PROBLEM DESCRIPTION:
Using the records below, give again exactly the lines from the line that contains "apply meta_block_range in Hq as (b & u & _" through the line that contains "Lemma space_growth M", both ends included, and only those.

(MATERIAL PROVIDED begins)

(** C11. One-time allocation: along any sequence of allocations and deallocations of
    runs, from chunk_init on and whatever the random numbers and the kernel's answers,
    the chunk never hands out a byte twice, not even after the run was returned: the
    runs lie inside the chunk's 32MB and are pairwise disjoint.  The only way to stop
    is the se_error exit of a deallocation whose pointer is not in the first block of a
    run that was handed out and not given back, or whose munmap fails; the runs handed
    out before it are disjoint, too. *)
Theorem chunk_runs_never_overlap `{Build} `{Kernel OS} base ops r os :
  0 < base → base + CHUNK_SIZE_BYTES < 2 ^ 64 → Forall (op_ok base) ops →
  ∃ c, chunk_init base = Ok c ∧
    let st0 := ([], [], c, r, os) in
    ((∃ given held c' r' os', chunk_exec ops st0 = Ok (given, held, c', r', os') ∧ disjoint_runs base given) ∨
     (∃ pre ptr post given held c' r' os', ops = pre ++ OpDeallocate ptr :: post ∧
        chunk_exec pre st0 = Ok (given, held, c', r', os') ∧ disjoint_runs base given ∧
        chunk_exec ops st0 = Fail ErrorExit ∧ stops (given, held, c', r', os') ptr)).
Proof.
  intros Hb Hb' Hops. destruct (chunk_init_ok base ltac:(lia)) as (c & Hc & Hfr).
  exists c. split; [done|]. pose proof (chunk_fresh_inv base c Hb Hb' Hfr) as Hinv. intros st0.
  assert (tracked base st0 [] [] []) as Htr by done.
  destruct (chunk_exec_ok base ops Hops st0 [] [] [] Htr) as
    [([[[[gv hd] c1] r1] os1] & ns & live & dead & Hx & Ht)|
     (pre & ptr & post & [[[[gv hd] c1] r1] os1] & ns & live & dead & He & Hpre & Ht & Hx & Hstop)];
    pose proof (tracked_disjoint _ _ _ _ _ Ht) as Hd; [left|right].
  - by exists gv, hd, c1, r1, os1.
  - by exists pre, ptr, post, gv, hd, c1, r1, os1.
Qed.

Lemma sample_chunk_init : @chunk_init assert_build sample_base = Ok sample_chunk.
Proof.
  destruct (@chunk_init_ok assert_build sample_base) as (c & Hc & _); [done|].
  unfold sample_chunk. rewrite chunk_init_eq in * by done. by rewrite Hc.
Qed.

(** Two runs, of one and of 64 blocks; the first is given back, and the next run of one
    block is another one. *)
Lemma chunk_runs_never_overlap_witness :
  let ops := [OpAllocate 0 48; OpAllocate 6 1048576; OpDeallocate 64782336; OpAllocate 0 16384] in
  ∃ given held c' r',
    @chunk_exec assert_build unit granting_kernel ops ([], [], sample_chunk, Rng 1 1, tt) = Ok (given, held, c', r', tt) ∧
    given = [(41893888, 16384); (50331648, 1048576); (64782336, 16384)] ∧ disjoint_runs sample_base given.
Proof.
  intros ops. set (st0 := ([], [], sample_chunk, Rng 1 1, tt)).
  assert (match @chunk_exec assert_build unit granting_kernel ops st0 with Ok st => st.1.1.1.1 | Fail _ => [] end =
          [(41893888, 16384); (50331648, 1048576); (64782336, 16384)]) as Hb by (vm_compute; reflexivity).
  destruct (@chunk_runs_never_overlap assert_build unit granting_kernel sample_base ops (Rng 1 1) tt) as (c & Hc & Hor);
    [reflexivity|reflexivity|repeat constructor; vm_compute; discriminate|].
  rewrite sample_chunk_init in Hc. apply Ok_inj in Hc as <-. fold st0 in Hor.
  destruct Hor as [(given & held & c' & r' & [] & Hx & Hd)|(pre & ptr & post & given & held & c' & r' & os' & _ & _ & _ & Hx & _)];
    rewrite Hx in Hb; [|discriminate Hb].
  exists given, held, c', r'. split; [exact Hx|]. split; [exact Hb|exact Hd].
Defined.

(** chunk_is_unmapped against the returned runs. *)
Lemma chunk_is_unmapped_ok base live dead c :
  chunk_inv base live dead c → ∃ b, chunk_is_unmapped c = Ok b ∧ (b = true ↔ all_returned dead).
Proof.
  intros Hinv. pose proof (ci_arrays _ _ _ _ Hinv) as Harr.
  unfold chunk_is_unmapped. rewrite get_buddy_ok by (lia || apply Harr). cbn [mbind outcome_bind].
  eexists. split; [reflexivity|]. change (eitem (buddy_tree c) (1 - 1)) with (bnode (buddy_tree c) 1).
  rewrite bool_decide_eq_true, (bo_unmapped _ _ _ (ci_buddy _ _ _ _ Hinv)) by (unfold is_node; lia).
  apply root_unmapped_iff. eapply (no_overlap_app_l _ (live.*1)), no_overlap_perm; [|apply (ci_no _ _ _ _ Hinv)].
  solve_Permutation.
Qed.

(MATERIAL PROVIDED ends)
(MATERIAL PROVIDED begins)

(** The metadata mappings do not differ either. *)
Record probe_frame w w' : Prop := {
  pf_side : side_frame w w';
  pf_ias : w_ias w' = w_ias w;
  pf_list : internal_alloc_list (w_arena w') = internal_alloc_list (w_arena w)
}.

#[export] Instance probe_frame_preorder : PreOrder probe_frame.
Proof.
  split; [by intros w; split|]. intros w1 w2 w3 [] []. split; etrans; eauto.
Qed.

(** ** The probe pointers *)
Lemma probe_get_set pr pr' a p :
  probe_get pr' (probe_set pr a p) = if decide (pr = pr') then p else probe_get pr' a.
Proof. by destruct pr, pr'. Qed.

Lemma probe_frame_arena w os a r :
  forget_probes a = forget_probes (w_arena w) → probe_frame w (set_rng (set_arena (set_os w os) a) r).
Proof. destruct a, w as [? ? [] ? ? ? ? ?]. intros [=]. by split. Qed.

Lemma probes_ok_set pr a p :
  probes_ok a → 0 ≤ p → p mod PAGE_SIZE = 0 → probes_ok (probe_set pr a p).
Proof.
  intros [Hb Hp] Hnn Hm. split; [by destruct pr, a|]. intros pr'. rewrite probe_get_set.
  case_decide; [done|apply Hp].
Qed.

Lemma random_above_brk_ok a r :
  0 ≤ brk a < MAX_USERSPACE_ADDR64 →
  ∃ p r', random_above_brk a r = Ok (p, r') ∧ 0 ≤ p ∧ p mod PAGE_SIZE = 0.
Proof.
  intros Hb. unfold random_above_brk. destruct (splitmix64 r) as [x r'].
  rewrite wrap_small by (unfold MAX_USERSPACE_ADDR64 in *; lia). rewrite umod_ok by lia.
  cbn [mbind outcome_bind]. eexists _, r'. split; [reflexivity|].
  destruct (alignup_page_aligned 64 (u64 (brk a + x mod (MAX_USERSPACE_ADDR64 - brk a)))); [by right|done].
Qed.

(MATERIAL PROVIDED ends)
(MATERIAL PROVIDED begins)

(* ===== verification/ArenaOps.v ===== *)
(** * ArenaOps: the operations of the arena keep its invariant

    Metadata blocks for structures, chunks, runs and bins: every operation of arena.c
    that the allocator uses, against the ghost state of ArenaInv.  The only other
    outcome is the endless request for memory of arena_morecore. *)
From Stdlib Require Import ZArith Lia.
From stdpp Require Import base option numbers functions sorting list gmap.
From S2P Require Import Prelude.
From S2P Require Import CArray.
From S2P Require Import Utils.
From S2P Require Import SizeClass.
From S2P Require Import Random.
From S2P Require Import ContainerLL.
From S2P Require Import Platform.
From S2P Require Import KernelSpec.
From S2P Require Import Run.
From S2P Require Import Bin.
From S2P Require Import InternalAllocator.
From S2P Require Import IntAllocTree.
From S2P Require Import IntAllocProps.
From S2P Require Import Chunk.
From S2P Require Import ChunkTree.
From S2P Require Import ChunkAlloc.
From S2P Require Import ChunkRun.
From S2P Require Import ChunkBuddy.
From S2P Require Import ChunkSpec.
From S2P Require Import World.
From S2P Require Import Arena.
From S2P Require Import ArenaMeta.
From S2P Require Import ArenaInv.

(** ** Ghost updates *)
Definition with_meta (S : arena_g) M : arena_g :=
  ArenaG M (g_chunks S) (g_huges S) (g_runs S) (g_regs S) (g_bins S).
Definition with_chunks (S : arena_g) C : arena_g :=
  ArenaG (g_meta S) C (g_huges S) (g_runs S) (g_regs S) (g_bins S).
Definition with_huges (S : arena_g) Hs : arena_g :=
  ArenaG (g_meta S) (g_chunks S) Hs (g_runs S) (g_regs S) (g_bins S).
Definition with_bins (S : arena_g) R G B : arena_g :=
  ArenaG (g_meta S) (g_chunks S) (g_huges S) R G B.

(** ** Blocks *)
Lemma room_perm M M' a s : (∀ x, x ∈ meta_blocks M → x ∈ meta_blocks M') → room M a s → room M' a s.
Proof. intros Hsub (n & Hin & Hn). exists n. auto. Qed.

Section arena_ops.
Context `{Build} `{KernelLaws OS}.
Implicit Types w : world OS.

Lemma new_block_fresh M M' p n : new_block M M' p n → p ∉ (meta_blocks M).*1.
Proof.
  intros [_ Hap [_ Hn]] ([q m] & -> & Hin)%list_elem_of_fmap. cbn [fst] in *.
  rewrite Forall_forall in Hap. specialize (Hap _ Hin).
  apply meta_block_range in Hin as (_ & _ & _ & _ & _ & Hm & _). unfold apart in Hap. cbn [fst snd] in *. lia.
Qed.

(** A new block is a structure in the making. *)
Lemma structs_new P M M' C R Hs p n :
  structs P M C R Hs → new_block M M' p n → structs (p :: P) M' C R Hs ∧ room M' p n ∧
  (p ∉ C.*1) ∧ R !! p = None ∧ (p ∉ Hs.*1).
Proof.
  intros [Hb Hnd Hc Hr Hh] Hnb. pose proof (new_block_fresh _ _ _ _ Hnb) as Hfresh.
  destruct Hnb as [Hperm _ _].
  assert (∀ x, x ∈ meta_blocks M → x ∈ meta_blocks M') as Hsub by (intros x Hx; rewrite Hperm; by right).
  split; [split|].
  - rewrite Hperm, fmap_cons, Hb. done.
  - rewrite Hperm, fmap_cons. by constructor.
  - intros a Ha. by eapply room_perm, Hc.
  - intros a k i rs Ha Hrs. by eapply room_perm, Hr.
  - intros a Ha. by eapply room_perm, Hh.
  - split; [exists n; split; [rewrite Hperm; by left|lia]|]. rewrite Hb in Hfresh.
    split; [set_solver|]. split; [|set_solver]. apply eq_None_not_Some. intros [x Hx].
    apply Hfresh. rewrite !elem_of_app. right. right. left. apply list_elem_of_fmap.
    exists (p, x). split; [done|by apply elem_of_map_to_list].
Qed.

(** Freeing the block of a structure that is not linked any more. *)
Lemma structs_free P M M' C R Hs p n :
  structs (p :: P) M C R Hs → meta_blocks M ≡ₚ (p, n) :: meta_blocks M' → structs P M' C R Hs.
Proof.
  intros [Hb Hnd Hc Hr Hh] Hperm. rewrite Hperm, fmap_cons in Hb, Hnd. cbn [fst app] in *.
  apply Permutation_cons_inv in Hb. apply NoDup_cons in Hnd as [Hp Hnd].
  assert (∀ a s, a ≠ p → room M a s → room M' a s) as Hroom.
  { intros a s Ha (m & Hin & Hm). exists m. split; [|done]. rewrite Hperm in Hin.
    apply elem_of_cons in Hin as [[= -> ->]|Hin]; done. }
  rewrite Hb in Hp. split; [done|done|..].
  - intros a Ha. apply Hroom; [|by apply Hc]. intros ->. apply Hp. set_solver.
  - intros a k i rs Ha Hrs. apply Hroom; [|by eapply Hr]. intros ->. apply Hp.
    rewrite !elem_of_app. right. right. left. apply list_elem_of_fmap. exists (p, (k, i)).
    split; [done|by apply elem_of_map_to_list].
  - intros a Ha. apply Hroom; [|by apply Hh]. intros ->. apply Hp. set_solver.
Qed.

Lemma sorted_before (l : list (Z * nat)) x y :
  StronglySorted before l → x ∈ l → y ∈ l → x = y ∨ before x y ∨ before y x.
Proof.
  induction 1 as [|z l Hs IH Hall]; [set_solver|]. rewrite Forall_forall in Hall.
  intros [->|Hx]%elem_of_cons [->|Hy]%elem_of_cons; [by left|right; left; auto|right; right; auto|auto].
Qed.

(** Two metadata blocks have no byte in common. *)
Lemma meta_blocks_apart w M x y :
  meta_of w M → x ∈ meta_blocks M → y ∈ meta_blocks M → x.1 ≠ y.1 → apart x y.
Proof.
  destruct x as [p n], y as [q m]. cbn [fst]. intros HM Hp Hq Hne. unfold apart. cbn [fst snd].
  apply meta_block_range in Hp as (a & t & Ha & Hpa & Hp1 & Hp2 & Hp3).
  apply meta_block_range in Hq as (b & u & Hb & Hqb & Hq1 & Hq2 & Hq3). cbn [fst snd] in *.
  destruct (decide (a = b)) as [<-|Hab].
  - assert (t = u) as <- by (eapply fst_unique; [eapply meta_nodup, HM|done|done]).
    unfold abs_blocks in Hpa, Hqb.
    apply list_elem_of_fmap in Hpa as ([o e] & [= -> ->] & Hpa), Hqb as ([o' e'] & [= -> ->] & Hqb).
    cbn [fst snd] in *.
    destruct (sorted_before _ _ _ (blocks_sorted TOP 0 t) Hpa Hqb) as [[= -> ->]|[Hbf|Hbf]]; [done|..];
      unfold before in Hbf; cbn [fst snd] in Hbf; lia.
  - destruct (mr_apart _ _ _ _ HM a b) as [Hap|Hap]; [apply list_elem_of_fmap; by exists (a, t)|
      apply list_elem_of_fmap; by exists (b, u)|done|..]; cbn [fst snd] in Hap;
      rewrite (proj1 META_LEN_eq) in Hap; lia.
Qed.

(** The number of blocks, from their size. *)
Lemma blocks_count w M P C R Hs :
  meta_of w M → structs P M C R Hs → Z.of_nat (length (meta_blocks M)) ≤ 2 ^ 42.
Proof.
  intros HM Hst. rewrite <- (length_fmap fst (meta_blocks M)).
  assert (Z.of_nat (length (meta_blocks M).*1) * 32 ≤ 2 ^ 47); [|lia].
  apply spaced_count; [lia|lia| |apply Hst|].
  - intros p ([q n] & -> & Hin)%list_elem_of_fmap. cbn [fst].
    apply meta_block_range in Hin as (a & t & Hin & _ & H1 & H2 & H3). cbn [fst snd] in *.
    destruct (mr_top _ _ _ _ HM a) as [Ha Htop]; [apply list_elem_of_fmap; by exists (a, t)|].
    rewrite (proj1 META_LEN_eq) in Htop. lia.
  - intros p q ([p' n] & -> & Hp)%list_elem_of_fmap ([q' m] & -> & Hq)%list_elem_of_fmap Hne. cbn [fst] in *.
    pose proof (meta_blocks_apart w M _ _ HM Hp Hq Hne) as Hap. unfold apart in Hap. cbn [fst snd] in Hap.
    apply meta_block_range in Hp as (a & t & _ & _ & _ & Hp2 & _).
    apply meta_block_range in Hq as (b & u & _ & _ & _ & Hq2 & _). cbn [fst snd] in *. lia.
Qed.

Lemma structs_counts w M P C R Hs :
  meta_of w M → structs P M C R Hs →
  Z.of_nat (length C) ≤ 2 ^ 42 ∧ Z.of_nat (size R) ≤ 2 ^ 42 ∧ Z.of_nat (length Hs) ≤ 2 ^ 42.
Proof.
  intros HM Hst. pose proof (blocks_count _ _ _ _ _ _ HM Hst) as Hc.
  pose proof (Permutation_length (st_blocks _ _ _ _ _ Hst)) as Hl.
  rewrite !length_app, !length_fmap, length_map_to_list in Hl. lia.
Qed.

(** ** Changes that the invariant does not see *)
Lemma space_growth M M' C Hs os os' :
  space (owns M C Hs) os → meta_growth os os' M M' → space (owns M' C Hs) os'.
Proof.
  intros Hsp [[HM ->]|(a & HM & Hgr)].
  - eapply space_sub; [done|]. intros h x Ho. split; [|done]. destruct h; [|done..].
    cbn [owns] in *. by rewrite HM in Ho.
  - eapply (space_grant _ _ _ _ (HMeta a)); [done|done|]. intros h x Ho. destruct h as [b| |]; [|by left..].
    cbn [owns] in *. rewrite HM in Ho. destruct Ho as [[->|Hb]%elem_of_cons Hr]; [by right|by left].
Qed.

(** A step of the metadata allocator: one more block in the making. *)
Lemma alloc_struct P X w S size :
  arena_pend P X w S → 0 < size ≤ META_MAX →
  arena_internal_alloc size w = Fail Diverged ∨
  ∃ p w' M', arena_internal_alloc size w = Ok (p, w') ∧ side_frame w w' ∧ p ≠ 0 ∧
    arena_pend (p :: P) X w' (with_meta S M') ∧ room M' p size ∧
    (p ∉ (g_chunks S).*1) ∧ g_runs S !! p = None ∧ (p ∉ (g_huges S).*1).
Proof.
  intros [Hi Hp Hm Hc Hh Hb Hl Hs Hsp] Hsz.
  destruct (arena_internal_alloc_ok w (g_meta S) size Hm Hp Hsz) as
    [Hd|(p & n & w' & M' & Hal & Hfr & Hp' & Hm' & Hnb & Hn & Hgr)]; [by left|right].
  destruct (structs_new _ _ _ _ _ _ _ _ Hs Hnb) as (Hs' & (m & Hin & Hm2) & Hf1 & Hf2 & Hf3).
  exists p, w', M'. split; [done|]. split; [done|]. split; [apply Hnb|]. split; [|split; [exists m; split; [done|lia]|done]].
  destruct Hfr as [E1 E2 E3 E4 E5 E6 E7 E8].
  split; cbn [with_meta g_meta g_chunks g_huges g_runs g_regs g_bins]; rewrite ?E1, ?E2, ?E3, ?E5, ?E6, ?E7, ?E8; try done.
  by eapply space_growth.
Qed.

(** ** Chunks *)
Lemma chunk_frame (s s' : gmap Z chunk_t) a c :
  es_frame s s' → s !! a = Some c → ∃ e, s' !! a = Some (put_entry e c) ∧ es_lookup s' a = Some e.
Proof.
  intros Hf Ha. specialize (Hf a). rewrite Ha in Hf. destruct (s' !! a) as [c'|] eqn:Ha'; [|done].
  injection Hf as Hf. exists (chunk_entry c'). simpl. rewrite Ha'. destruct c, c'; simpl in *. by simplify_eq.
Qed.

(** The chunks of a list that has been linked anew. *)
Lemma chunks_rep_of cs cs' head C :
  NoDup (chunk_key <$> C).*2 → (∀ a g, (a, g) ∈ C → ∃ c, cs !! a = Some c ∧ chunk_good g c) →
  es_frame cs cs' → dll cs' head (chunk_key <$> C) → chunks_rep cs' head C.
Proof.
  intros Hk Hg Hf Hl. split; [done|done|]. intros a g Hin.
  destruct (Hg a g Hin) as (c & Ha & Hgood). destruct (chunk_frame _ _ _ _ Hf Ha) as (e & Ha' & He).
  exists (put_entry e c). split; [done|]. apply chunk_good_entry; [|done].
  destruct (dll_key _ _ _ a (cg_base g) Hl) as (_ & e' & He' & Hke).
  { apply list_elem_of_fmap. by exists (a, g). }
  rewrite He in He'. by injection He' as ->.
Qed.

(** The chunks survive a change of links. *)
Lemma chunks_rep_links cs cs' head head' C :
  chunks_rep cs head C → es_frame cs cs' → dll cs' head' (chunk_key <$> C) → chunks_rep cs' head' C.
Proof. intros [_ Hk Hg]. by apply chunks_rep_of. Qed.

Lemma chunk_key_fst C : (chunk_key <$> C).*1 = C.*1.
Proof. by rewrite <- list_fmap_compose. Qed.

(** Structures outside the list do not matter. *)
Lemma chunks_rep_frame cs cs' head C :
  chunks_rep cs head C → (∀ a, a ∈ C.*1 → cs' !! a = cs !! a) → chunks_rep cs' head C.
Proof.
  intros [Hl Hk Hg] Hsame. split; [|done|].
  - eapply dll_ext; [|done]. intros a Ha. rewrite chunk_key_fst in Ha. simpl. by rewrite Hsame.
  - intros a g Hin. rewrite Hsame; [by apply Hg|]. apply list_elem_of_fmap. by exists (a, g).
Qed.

(MATERIAL PROVIDED ends)

RESULT OF THIS EXERCISE:
    apply meta_block_range in Hq as (b & u & _ & _ & _ & Hq2 & _). cbn [fst snd] in *. lia.
Qed.

Lemma structs_counts w M P C R Hs :
  meta_of w M → structs P M C R Hs →
  Z.of_nat (length C) ≤ 2 ^ 42 ∧ Z.of_nat (size R) ≤ 2 ^ 42 ∧ Z.of_nat (length Hs) ≤ 2 ^ 42.
Proof.
  intros HM Hst. pose proof (blocks_count _ _ _ _ _ _ HM Hst) as Hc.
  pose proof (Permutation_length (st_blocks _ _ _ _ _ Hst)) as Hl.
  rewrite !length_app, !length_fmap, length_map_to_list in Hl. lia.
Qed.

(** ** Changes that the invariant does not see *)
Lemma space_growth M M' C Hs os os' :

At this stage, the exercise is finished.